Action item: Return every line of the data that contains the string "assert".

Data extract:

★ ★ ★ ★

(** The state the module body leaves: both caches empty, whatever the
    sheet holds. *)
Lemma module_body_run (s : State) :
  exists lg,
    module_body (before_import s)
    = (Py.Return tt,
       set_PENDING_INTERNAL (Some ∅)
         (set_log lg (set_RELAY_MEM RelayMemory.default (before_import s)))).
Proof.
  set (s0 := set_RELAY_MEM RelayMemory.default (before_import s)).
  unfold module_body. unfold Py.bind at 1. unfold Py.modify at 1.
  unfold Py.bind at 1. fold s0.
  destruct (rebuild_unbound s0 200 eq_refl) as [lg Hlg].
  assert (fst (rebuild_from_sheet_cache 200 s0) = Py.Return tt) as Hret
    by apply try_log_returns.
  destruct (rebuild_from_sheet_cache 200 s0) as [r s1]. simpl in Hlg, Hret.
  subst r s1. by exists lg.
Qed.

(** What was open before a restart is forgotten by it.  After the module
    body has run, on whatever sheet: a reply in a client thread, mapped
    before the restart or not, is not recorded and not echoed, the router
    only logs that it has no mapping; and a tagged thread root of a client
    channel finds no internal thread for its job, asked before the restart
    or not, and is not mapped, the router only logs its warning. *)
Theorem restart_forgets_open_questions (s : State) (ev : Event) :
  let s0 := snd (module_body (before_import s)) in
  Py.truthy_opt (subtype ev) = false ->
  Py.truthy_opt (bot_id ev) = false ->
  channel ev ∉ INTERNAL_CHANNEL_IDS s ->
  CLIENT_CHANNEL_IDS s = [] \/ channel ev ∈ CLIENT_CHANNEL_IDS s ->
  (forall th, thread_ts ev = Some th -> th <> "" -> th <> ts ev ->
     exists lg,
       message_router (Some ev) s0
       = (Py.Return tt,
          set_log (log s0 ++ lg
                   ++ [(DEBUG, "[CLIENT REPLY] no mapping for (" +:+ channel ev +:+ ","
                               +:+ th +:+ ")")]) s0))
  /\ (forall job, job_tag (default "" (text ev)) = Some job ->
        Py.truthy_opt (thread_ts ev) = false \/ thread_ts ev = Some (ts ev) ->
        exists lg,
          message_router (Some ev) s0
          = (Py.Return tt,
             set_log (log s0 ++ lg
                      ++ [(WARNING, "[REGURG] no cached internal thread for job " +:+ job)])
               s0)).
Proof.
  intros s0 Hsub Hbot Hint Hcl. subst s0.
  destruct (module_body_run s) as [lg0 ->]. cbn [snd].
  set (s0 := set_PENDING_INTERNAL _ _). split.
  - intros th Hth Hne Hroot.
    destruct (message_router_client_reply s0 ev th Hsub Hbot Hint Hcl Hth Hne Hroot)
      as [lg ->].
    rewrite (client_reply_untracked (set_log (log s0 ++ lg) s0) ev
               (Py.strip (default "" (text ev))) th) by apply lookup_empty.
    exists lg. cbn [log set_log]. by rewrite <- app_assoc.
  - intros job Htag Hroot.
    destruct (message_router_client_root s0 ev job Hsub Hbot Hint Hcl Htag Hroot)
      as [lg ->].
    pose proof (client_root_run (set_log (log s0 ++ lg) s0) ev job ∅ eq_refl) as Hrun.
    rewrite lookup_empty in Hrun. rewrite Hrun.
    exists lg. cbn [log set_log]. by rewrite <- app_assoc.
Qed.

★ ★ ★ ★

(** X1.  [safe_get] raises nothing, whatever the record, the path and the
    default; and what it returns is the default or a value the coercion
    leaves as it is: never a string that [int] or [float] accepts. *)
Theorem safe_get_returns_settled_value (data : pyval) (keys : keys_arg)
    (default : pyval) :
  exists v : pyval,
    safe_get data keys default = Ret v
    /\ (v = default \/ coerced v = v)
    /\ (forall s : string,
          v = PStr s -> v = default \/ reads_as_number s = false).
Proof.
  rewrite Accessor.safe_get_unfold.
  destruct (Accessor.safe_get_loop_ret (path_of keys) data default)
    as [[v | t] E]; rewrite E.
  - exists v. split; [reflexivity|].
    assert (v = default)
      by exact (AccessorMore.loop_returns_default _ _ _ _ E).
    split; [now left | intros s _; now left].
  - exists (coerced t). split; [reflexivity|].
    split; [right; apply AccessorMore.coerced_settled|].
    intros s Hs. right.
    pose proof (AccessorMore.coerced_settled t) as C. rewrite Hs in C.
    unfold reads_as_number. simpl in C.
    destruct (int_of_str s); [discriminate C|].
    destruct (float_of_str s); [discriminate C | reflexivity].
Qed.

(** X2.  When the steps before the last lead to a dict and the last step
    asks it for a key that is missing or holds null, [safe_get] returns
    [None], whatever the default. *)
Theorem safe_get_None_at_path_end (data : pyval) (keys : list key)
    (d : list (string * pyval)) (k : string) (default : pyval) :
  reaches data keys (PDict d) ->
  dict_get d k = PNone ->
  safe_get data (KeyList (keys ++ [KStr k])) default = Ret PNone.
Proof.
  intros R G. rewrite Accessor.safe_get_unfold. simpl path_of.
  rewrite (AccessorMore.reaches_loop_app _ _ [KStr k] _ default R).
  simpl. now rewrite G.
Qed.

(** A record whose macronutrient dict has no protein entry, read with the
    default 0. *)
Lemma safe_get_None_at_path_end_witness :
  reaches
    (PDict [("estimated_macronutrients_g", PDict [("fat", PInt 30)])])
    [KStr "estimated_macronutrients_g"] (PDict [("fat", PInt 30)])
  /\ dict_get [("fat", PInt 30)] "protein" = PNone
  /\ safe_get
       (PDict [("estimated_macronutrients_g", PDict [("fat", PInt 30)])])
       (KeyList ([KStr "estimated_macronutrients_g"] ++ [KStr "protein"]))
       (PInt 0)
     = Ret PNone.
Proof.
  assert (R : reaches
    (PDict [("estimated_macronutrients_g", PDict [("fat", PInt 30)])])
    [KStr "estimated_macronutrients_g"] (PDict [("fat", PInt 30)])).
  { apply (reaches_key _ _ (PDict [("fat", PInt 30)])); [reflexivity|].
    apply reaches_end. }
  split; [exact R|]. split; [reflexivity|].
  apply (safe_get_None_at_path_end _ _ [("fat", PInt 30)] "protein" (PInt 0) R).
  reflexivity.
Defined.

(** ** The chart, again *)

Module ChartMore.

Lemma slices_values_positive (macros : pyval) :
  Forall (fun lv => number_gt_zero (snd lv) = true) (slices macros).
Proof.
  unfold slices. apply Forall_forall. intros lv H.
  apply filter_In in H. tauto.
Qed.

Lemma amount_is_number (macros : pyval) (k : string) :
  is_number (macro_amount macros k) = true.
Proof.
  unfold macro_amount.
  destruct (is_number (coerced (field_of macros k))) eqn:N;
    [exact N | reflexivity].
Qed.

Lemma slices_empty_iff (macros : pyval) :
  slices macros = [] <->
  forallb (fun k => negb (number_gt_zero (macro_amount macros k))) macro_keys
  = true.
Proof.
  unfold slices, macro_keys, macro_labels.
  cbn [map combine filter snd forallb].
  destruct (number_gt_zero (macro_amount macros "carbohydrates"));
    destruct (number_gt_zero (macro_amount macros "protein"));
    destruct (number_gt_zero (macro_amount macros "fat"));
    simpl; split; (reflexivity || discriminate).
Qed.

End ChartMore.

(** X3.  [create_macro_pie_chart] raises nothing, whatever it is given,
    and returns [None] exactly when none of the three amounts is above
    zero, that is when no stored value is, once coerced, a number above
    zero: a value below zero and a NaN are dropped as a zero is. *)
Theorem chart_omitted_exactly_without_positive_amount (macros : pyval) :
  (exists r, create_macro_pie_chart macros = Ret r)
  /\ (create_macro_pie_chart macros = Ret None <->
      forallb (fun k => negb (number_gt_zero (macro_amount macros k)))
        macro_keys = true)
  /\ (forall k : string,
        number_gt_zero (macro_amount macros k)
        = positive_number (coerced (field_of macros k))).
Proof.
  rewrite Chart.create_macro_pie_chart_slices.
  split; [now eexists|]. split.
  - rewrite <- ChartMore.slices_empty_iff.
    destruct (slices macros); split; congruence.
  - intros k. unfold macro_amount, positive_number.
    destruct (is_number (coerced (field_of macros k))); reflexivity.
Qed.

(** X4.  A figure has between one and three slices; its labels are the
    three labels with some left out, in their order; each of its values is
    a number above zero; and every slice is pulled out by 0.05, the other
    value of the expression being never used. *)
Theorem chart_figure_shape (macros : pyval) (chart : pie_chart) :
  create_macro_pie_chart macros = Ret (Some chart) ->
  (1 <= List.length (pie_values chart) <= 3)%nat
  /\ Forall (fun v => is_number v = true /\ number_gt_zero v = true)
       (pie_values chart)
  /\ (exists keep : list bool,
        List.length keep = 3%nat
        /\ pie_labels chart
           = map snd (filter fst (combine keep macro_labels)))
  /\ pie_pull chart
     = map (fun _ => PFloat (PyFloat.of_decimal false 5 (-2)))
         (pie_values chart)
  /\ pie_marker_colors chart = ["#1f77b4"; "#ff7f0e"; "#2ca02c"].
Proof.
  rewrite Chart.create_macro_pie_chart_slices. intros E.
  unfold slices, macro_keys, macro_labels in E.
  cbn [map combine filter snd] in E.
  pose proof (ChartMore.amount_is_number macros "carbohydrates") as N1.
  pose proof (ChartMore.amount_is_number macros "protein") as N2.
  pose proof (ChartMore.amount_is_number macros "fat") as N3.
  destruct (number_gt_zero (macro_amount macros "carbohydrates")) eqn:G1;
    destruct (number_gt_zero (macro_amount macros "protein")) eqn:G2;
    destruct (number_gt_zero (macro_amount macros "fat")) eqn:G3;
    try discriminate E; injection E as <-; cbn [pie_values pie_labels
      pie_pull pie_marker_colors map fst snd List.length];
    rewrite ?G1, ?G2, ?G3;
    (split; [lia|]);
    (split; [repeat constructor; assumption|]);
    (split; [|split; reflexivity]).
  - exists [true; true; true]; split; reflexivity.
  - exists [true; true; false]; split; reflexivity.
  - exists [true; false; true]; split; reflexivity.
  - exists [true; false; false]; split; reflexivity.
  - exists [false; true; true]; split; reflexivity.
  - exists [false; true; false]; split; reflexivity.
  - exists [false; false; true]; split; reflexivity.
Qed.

★ ★ ★ ★

Written solution:
  assert (fst (rebuild_from_sheet_cache 200 s0) = Py.Return tt) as Hret
    assert (v = default)
  assert (R : reaches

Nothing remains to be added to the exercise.